__EXERCISE__: Please return every line of the records below that holds the word "FsSelect".

__RECORDS SHOWN__:
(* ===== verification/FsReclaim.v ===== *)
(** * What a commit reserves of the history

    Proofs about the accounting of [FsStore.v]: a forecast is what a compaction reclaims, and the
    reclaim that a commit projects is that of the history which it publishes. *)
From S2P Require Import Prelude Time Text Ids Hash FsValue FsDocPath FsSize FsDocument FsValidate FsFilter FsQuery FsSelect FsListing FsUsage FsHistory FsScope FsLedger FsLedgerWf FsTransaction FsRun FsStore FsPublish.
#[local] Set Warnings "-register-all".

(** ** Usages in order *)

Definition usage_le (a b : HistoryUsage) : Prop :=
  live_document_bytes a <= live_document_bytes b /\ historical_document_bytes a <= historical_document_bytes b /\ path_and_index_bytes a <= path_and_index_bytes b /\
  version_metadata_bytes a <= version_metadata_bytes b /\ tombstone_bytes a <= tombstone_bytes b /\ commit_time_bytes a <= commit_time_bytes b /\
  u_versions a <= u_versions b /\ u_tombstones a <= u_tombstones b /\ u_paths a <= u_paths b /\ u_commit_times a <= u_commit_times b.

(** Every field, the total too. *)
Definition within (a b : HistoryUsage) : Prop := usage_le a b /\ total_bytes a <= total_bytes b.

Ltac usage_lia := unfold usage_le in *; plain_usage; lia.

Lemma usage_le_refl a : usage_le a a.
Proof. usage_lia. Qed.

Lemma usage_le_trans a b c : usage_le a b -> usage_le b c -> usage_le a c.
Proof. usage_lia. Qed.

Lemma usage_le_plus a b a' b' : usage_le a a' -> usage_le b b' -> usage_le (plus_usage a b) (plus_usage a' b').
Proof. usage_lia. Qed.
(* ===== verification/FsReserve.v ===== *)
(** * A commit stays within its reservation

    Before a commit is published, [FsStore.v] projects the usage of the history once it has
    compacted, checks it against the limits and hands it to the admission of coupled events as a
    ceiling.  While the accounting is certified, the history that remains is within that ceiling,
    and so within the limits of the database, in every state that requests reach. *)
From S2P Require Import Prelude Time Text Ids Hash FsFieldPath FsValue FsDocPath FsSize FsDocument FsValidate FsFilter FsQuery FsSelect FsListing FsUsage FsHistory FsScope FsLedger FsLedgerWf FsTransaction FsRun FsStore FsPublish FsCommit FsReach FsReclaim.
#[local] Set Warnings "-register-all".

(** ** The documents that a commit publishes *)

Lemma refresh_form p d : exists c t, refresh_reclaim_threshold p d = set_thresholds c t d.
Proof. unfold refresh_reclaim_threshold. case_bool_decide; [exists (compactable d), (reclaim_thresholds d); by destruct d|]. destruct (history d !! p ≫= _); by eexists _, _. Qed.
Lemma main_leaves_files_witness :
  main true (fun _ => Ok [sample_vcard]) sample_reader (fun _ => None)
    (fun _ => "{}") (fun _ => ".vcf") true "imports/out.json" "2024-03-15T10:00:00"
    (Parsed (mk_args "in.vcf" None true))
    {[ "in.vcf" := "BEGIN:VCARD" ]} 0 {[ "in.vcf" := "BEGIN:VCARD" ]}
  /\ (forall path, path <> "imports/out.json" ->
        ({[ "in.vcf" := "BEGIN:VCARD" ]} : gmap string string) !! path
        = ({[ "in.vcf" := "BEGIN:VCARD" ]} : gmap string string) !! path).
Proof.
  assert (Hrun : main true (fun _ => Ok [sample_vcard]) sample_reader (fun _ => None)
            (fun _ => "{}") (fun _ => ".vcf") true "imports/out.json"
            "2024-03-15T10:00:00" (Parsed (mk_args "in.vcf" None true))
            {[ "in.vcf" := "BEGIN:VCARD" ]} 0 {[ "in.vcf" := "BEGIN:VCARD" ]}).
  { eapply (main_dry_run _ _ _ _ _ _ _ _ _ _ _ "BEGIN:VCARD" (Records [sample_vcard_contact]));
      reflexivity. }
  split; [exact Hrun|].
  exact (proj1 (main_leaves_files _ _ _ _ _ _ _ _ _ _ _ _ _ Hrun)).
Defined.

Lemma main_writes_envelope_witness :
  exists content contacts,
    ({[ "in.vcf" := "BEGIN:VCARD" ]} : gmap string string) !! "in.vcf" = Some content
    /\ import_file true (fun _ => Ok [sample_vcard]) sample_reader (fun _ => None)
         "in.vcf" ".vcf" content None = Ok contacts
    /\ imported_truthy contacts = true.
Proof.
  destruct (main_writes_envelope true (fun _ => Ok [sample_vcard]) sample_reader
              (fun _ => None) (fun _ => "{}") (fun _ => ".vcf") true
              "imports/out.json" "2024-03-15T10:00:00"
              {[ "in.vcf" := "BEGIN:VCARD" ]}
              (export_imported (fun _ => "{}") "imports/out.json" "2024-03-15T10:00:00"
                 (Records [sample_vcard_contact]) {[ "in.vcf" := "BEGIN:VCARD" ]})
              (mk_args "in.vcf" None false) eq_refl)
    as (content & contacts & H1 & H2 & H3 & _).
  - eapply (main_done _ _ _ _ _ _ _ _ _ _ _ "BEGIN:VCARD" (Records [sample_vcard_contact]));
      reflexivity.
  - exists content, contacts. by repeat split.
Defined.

__SOLUTION FOR THIS EXERCISE__:
From S2P Require Import Prelude Time Text Ids Hash FsValue FsDocPath FsSize FsDocument FsValidate FsFilter FsQuery FsSelect FsListing FsUsage FsHistory FsScope FsLedger FsLedgerWf FsTransaction FsRun FsStore FsPublish.
From S2P Require Import Prelude Time Text Ids Hash FsFieldPath FsValue FsDocPath FsSize FsDocument FsValidate FsFilter FsQuery FsSelect FsListing FsUsage FsHistory FsScope FsLedger FsLedgerWf FsTransaction FsRun FsStore FsPublish FsCommit FsReach FsReclaim.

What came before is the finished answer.